Skaug believes that the creation of urban renewal districts in his city has been destructive, in that it has taken tax revenues away from necessary infrastructure projects and diverted them to projects of a lesser priority. “We can't pave our streets like we should because of urban renewal,” he told IdahoReporter.com. “We're not getting funds into our tax base, because those funds are going into other special urban renewal projects.”

Skaug noted that with urban renewal funding, a new library and police department building were created in Nampa. “I'm glad to have those things but I don't like the funding structures any more than the voters of Nampa do. When the urban renewal taxing district was first created we were told that it wouldn't cost us any money from our personal taxes.” He says that in the case of previously owned properties, “that’s sort of true.”

But tax revenues that are derived by new developments within an urban renewal district after the district is established all go to the urban renewal district itself and not to the city government. “We still have to fund the streets and the sewers and the new things around us,” Skaug said, yet the normal funding mechanism for such infrastructure items often doesn’t materialize.

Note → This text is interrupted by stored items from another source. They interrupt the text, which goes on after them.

Lemma control_escape_hex r :
  0 <= r < 32 -> ParseUint16 ([48; 48] ++ [hexdigit (r / 16); hexdigit (r mod 16)]) = Some r.
Proof.
  intros Hr.
  pose proof (byte_forall (fun r => if r <? 32 then
    match ParseUint16 ([48; 48] ++ [hexdigit (r / 16); hexdigit (r mod 16)]) with
    | Some v => v =? r | None => false end else true)
    ltac:(vm_compute; reflexivity) r ltac:(unfold is_byte; lia)) as H.
  cbv beta in H. rewrite (proj2 (Z.ltb_lt r 32)) in H by lia.
  destruct (ParseUint16 _); [|done]. by apply Z.eqb_eq in H as ->.
Qed.

Lemma EncodeRune_high r : 128 <= r -> valid_rune r = true -> Forall (fun c => c <> 34 /\ c <> 92) (EncodeRune r).
Proof.
  intros Hr Hv. unfold EncodeRune. rewrite Hv. rewrite (proj2 (Z.ltb_ge r 128)) by lia.
  destruct (Z.ltb_spec r 2048); [|destruct (Z.ltb_spec r 65536)];
    repeat (apply Forall_cons_2; [Z.to_euclidean_division_equations; lia|]); apply Forall_nil_2.
Qed.

Lemma clean_escaped r : valid_rune r = true -> clean true (escape r).
Proof.
  intros Hv. unfold escape, escape_rune. rewrite encoded_not_bad by done. cbn [fst].
  assert (0 <= r) by (unfold valid_rune in Hv; apply orb_true_iff in Hv as [H|H]; breflect; lia).
  destruct (Z.ltb_spec r 128).
  - destruct (_ || _) eqn:E.
    { apply clean_escape. apply orb_true_iff in E as [E|E]; breflect; lia. }
    apply orb_false_iff in E as [E1 E2]. breflect.
    destruct (Z.leb_spec 32 r); [by apply clean_char|].
    repeat (destruct (r =? _); [by apply clean_escape|]).
    apply (clean_unicode ([48; 48] ++ [hexdigit (r / 16); hexdigit (r mod 16)]) r); [done|by apply control_escape_hex|lia].
  - destruct (r =? 8232); [by apply (clean_unicode _ 8232)|].
    destruct (r =? 8233); [by apply (clean_unicode _ 8233)|]. by apply clean_chars, EncodeRune_high.
Qed.

Lemma clean_quote s : Forall is_byte s -> ValidString s = true -> clean false (quote s).
Proof.
  intros Hb Hv t. destruct (valid_string_runes s Hb Hv) as (rs & Hr & _ & E). unfold quote. rewrite E.
  assert (clean true (concat (escape <$> rs))) as Hc.
  { clear E. induction Hr as [|r rs Hr Hrs IH]; [apply clean_nil|]. rewrite fmap_cons. cbn [concat].
    apply clean_app; [by apply clean_escaped|done]. }
  cbn [app]. rewrite validate_cons. change (34 =? 34) with true. cbv iota. simpl negb.
  rewrite <- app_assoc, Hc. cbn [app]. by rewrite validate_cons.
Qed.

(* ------------------------------------------------------------------ *)
(** ** Lemmas: scalars *)

Abbreviation dec st stack rest := {| dec_state := st; dec_stack := stack; dec_rest := rest |}.

(** What may follow a number: nothing, or a character that does not continue it. *)
Definition delimited (s : bytes) : Prop :=
  match s with
  | [] => True
  | c :: _ => isdigit c = false /\ c <> 46 /\ c <> 101 /\ c <> 69
  end.

(** The characters a value starts with: no space, separator or closing bracket. *)
Definition opens_value (c : Z) : bool :=
  negb (isSpace c) && negb ((c =? 93) || (c =? 125)) && negb (c =? 58) && negb (c =? 44).

Lemma skip_space_head c s : isSpace c = false -> skip_space (c :: s) = c :: s.
Proof. intros H. cbn [skip_space]. by rewrite H. Qed.

(** A scalar at a place where a value is allowed. *)
Lemma Token_scalar st stack c s t r :
  value_allowed st = true -> opens_value c = true -> (c =? 91) || (c =? 123) = false ->
  scan_value (c :: s) = Some (t, r) ->
  Token (dec st stack (c :: s)) = TOk t (dec (value_end st) stack r).
Proof.
  intros Ha Ho Hb Hs. unfold opens_value in Ho. breflect.
  unfold Token. cbn [token_fuel dec_state dec_stack dec_rest].
  rewrite skip_space_head by done.
  rewrite (proj2 (orb_false_iff _ _)) by (split; by apply Z.eqb_neq).
  rewrite (proj2 (orb_false_iff (c =? 93) _)) by (split; by apply Z.eqb_neq).
  rewrite (proj2 (Z.eqb_neq c 58)), (proj2 (Z.eqb_neq c 44)) by done.
  rewrite Hs. destruct st; try done; by rewrite andb_false_r.
Qed.

(** The key of an object member. *)
Lemma Token_key st stack s t r :
  st = ObjectStart \/ st = ObjectKey -> scan_value (34 :: s) = Some (t, r) ->
  Token (dec st stack (34 :: s)) = TOk t (dec ObjectColon stack r).
Proof.
  intros Hst Hs. unfold Token. cbn [token_fuel dec_state dec_stack dec_rest].
  rewrite skip_space_head by done. change (34 =? 91) with false. change (34 =? 123) with false.
  change (34 =? 93) with false. change (34 =? 125) with false. change (34 =? 58) with false.
  change (34 =? 44) with false. simpl orb. cbv iota. rewrite Hs. by destruct Hst as [-> | ->].
Qed.

Lemma scan_quote s r :
  Forall is_byte s -> ValidString s = true -> scan_value (quote s ++ r) = Some (TStr s, r).
Proof.
  intros Hb Hv. unfold quote. cbn [app]. rewrite <- app_assoc. cbn [app]. unfold scan_value.
  change (34 =? 34) with true. cbv iota. rewrite lex_quote; [done..|]. simpl. rewrite length_app. lia.
Qed.

Lemma decimal_digits_zero fuel n r :
  0 <= n < 10 ^ Z.of_nat fuel -> decimal_digits fuel n [] = 48 :: r -> r = [].
Proof.
  revert n r. induction fuel as [|fuel IH]; intros n r Hn; [done|]. cbn [decimal_digits].
  destruct (Z.ltb_spec n 10); [by intros [= _ <-]|]. rewrite decimal_digits_acc.
  rewrite Nat2Z.inj_succ, Z.pow_succ_r in Hn by lia.
  assert (0 <= n / 10 < 10 ^ Z.of_nat fuel) as Hd.
  { split; [apply Z.div_pos; lia|apply Z.div_lt_upper_bound; lia]. }
  destruct fuel as [|fuel]; [simpl in Hd; assert (1 <= n / 10) by (apply Z.div_le_lower_bound; lia); lia|].
  destruct (decimal_digits_spec (S fuel) (n / 10) Hd ltac:(lia)) as (_ & Hne & Hv).
  destruct (decimal_digits (S fuel) (n / 10) []) as [|c t] eqn:E; [done|]. cbn [app].
  intros [= -> _]. rewrite (IH _ _ Hd E) in Hv. unfold digits_value in Hv. simpl in Hv.
  assert (1 <= n / 10) by (apply Z.div_le_lower_bound; lia). lia.
Qed.

Lemma take_digits_all ds r : forallb isdigit ds = true -> delimited r -> take_digits (ds ++ r) = (ds, r).
Proof.
  intros Hd Hr. induction ds as [|c ds IH].
  - destruct r as [|c r]; [done|]. destruct Hr as [Hc _]. cbn. by rewrite Hc.
  - cbn [forallb] in Hd. apply andb_true_iff in Hd as [Hc Hd]. cbn [app take_digits]. rewrite Hc.
    by rewrite IH.
Qed.

Lemma lex_unsigned_digits n r :
  0 <= n < 10 ^ 20 -> delimited r ->
  lex_unsigned (decimal_digits 20 n [] ++ r) = Some (decimal_digits 20 n [], r).
Proof.
  intros Hn Hr. destruct (decimal_digits_spec 20 n Hn ltac:(lia)) as (Hd & Hne & _).
  pose proof (decimal_digits_zero 20 n) as Hz.
  remember (decimal_digits 20 n []) as ds eqn:Eds. clear Eds.
  destruct ds as [|c ds]; [done|]. cbn [app lex_unsigned].
  assert (lex_fraction r = Some ([], r)) as Ef.
  { destruct r as [|x r]; [done|]. destruct Hr as (_ & H46 & _). unfold lex_fraction.
    by rewrite (proj2 (Z.eqb_neq x 46)). }
  assert (lex_exponent r = Some ([], r)) as Ee.
  { destruct r as [|x r]; [done|]. destruct Hr as (_ & _ & H1 & H2). unfold lex_exponent.
    by rewrite (proj2 (Z.eqb_neq x 101)), (proj2 (Z.eqb_neq x 69)). }
  assert ((if c =? 48 then ([c], ds ++ r) else take_digits (c :: ds ++ r)) = (c :: ds, r)) as ->.
  { destruct (Z.eqb_spec c 48) as [->|]; [by rewrite (Hz ds Hn eq_refl)|].
    by apply (take_digits_all (c :: ds) r). }
  cbn [forallb] in Hd. apply andb_true_iff in Hd as [-> _]. simpl negb. cbv iota.
  rewrite Ef, Ee. simpl. by rewrite app_nil_r.
Qed.
Lemma chunk_exact_witness :
  Chunk {| Type_ := lit "transfer_chunk"; ID := [105]; TransferID := [116]; Capability := []; CallerBinding := [];
     DefinitionHash := []; InputDeadline := zero_time; Pointer := []; Name := []; MIMEType := [];
     FileID := []; Sequence := 0; DataBase64 := [97; 71; 107; 61]; Size := 0; SizeBytes := 0; SHA256 := [];
     Params := None; Files := None |} = Ok [104; 105].
Proof.
  apply (chunk_exact _ [104; 105]); [all_bytes|]. split; [vm_compute; split; [reflexivity|discriminate]|reflexivity].
Defined.

(** what [DecodeFrame] accepts is a frame of a known kind with valid identities and
    counts: the request id unless it is an acknowledgement, the transfer id where the
    kind has one, no negative count, bindings within bounds for a commit, and a
    decodable payload for a chunk. *)
Theorem decoded_frame_valid raw logical f :
  DecodeFrame raw logical = Ok f ->
  exists names, fields_of (Type_ f) = Some names /\
    (Type_ f <> lit "ack" -> ValidID (ID f) = true) /\
    (lit "transfer_id" ∈ names -> ValidID (TransferID f) = true) /\
    0 <= Sequence f /\ 0 <= Size f /\ 0 <= SizeBytes f /\
    (Type_ f = lit "request_commit" -> exists p l, Params f = Some p /\ Files f = Some l /\
       Forall (fun b => ValidID (fb_file_id b) = true /\ Z.of_nat (length (fb_pointer b)) <= 4096) l) /\
    (Type_ f = lit "transfer_chunk" -> exists b, Chunk f = Ok b).
Proof.
  unfold DecodeFrame. destruct (DecodeWireJSON _ _ _) as [[[| | | | | | |m]|]|]; try done.
  unfold decode_object. set (kind := match obj_lookup (lit "type") m with Some (JStr s) => s | _ => [] end).
  destruct (fields_of kind) as [names|] eqn:En; [|done]. destruct (negb _); [done|]. destruct (negb _); [done|].
  destruct (unmarshal_frame m) as [g|] eqn:Eg; [|done]. cbn [result_bind].
  intros H. apply (check_frame_valid kind names m g f En) in H; [|by apply unmarshal_type in Eg]. by exists names.
Qed.

Lemma decoded_frame_valid_witness :
  exists names, fields_of (Type_ example_ack) = Some names /\
    (lit "transfer_id" ∈ names -> ValidID (TransferID example_ack) = true).
Proof.
  destruct (decoded_frame_valid example_text None example_ack) as (names & Hn & _ & Ht & _); [vm_compute; reflexivity|].
  by exists names.
Defined.
Lemma add_live s now e d request id sending t p k :
  inv s -> add (tr s) now e d request id sending = (t, inr p) ->
  serves k sending -> slack (Some k) = 0 -> inv (goto s t p k).
Proof.
  intros Hinv. unfold add. destruct (closed (tr s)); [done|]. destruct e; [done|]. destruct (t_done (tr s)); [done|].
  cbv zeta. set (r := filter _ (recent (tr s))).
  assert (inv (act s (set_recent (tr s) r))) as H'.
  { apply inv_recents; [done| |].
    - intros i Hi. unfold r. by apply map_lookup_filter_None_2; left.
    - apply map_size_filter. }
  clearbody r. head_if E1; [done|]. head_if E2; [done|]. destruct d as [d|]; [|done].
  intros [= <- <-] Hserve Hsl. apply orb_false_iff in E1 as [E1a E1b].
  apply orb_false_iff in E2 as [E2 E2d]. apply orb_false_iff in E2 as [_ E2c]. cbn [set_recent live recent] in *.
  apply bool_decide_eq_false in E2c, E2d. apply eq_None_not_Some in E2c. apply eq_None_not_Some in E2d.
  apply Z.leb_gt in E1a, E1b. change (ConnectionWindow / TransferWindow) with 8 in E1a.
  destruct H' as [H1 H2 H3 H4 H5 H6 H7 H8]. cbn [act tr procs pending set_recent live recent heap fresh_ptr retained] in *.
  set (n := fresh_ptr (tr s)) in *.
  assert (heap (tr s) !! n = None) as Hn.
  { destruct (heap (tr s) !! n) eqn:E; [|done]. apply H3 in E. unfold n in E. lia. }
  assert (forall i, live (tr s) !! i <> Some n) as Hln.
  { intros i Hi. destruct (H1 i n Hi) as (v & k0 & Hv & _). congruence. }
  assert (pending_of n (pending s) = 0) as Hpn.
  { apply pending_of_none. intros c Hc Hcn. destruct (H4 c Hc) as (v & Hv & _). congruence. }
  split; simpl.
  - intros i q Hq. destruct (decide (i = id)) as [->|Hne].
    + rewrite lookup_insert_eq in Hq. injection Hq as <-. eexists _, k. rewrite !lookup_insert_eq.
      repeat (split; [done|]). rewrite Hpn. split; unfold_ok; [lia| |]; intros; rewrite Hsl; done.
    + rewrite lookup_insert_ne in Hq by done. destruct (H1 i q Hq) as (v & k0 & Hv & Hi & Hk & Hs & Ht).
      assert (q <> n) by (intros ->; congruence). exists v, k0. by rewrite !lookup_insert_ne.
  - intros q k0 Hk Hex. destruct (decide (q = n)) as [->|Hne].
    + eexists. rewrite !lookup_insert_eq. split; [done|]. simpl. by rewrite lookup_insert_eq.
    + rewrite lookup_insert_ne in Hk by done. destruct (H2 q k0 Hk Hex) as (v & Hv & Hl). exists v.
      rewrite lookup_insert_ne by done. split; [done|]. rewrite lookup_insert_ne; [done|]. intros E. congruence.
  - intros q v Hv. destruct (decide (q = n)) as [->|Hne]; [lia|]. rewrite lookup_insert_ne in Hv by done.
    apply H3 in Hv. unfold n. lia.
  - intros c Hc. destruct (H4 c Hc) as (v & Hv & Hs). exists v. rewrite lookup_insert_ne; [done|]. intros E. congruence.
  - intros i Hi. destruct (decide (i = id)) as [->|Hne]; [done|]. rewrite lookup_insert_ne in Hi by done. auto.
  - rewrite map_size_insert_None by done. lia.
  - rewrite map_size_insert_None by done. lia.
  - unfold live_map at 1. simpl. rewrite live_map_insert by done.
    rewrite msum_insert by (rewrite lookup_omap; by rewrite E2c). rewrite H8. unfold live_map. simpl. unfold in_window at 2. simpl. lia.
Qed.
(** The loops of the writer succeed when every element does, with the commas. *)
Lemma join_items_length first rs n :
  (exists body, join_items first rs = Ok body /\ Z.of_nat (length body) = n) <->
  (exists ts, Forall2 (fun r t => r = Ok t) rs ts /\
    n = total_length ts + (if first : bool then Z.max 0 (Z.of_nat (length rs) - 1) else Z.of_nat (length rs))).
Proof.
  revert first n. induction rs as [|r rs IH]; intros first n.
  - split; [intros (b & E & <-); apply Ok_inj in E as <-; exists []; by destruct first|].
    intros (ts & H & ->). apply Forall2_nil_inv_l in H as ->. exists []. by destruct first.
  - cbn [join_items]. split.
    + intros (body & E & <-). destruct r as [a|]; [|done]. cbn [result_bind] in E.
      destruct (join_items false rs) as [b|] eqn:Eb; [|done]. apply Ok_inj in E as <-.
      destruct (proj1 (IH false (Z.of_nat (length b)))) as (ts & Hts & E'); [by exists b|].
      exists (a :: ts). split; [by constructor|]. cbn [total_length foldr length]. fold (total_length ts).
      rewrite !length_app. destruct first; simpl length; lia.
    + intros (ts & H & ->). apply Forall2_cons_inv_l in H as (a & ts' & -> & H & ->). cbn [result_bind].
      destruct (proj2 (IH false (total_length ts' + Z.of_nat (length rs)))) as (b & -> & Hb); [by exists ts'|].
      eexists. split; [reflexivity|]. rewrite !length_app. cbn [total_length foldr length]. fold (total_length ts').
      destruct first; simpl length; lia.
Qed.

Lemma join_members_items first m :
  join_members first m = join_items first ((fun kx => let* k := write_string kx.1 in let* a := kx.2 in Ok (k ++ 58 :: a)) <$> m).
Proof.
  revert first. induction m as [|[k x] m IH]; intros first; [done|]. rewrite fmap_cons. cbn [join_members join_items].
  rewrite IH. simpl. destruct (write_string k) as [kt|]; [|done]. cbn [result_bind]. destruct x as [a|]; [|done]. cbn [result_bind].
  destruct (join_items _ _) as [b|]; [|done]. cbn [result_bind]. by rewrite <- !app_assoc.
Qed.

In years prior, urban renewal districts in Idaho have not only possessed the power to levy taxes, but policing powers as well. In February of this year, Rep. Luke Malek, R-Couer d’Alene, noted that “currently, urban renewal districts have the power to enter into any private home or business to make an inspection,” and introduced legislation to eliminate that authority. The legislation passed in both the House and Senate, and was signed into law by Gov. Butch Otter in March.

Yet despite the elimination of police powers, urban renewal districts still control enormous sums of taxpayer money with the taxpayers themselves having very little say, if any, about how their money is handled. In Rupert, for example, city officials there are considering the creation of a new urban renewal district to help fund a new fruit processing plant operated by Frulact Corporation, a Portugal-based company.

Skaug is not the only Nampa resident who has taken a critical view of urban renewal projects. In Nampa’s election, voters there chose to unseat an incumbent mayor while electing three new City Council members, with much of the debate focused on reining in, and some cases reversing, urban renewal projects.

“Moving forward, infrastructure projects are the only kind of undertakings I’d consider using urban renewal for,” said Randy Haverfield, one of the newly elected council members in Nampa. “We need to get taxes down, not increase them. We need to get private enterprise growing in our city. Any further developments with urban renewal projects will need to come directly from a vote of the people.”

Skaug and Haverfield echo some of the same criticisms of urban renewal districts that others in the Legislature have stated. “The purpose of urban renewal was to remove blight,” noted Rep. Kathleen Sims, R-Coeur d’Alene, before a House committee earlier this year. “Nobody has ever found the blight that was supposed to be removed in my city, $40 million later.”

Yet other members of the Legislature believe that leaving the choice of urban renewal districts in the hands of local city and county policymakers is a good thing. “Under the law, local communities make their own urban renewal and economic development decisions and that is as it should be,” said Rep. Grant Burgoyne, D-Boise. “Urban renewal's critics claim that the law is somehow undemocratic. I do not agree. If Nampa city election results reflect voter discontent with the city's urban renewal actions, and different urban renewal decisions are now made, I would say that is proof that democracy is actually working.”

The Legislature is expected to consider further efforts to regulate urban renewal districts when it convenes in January.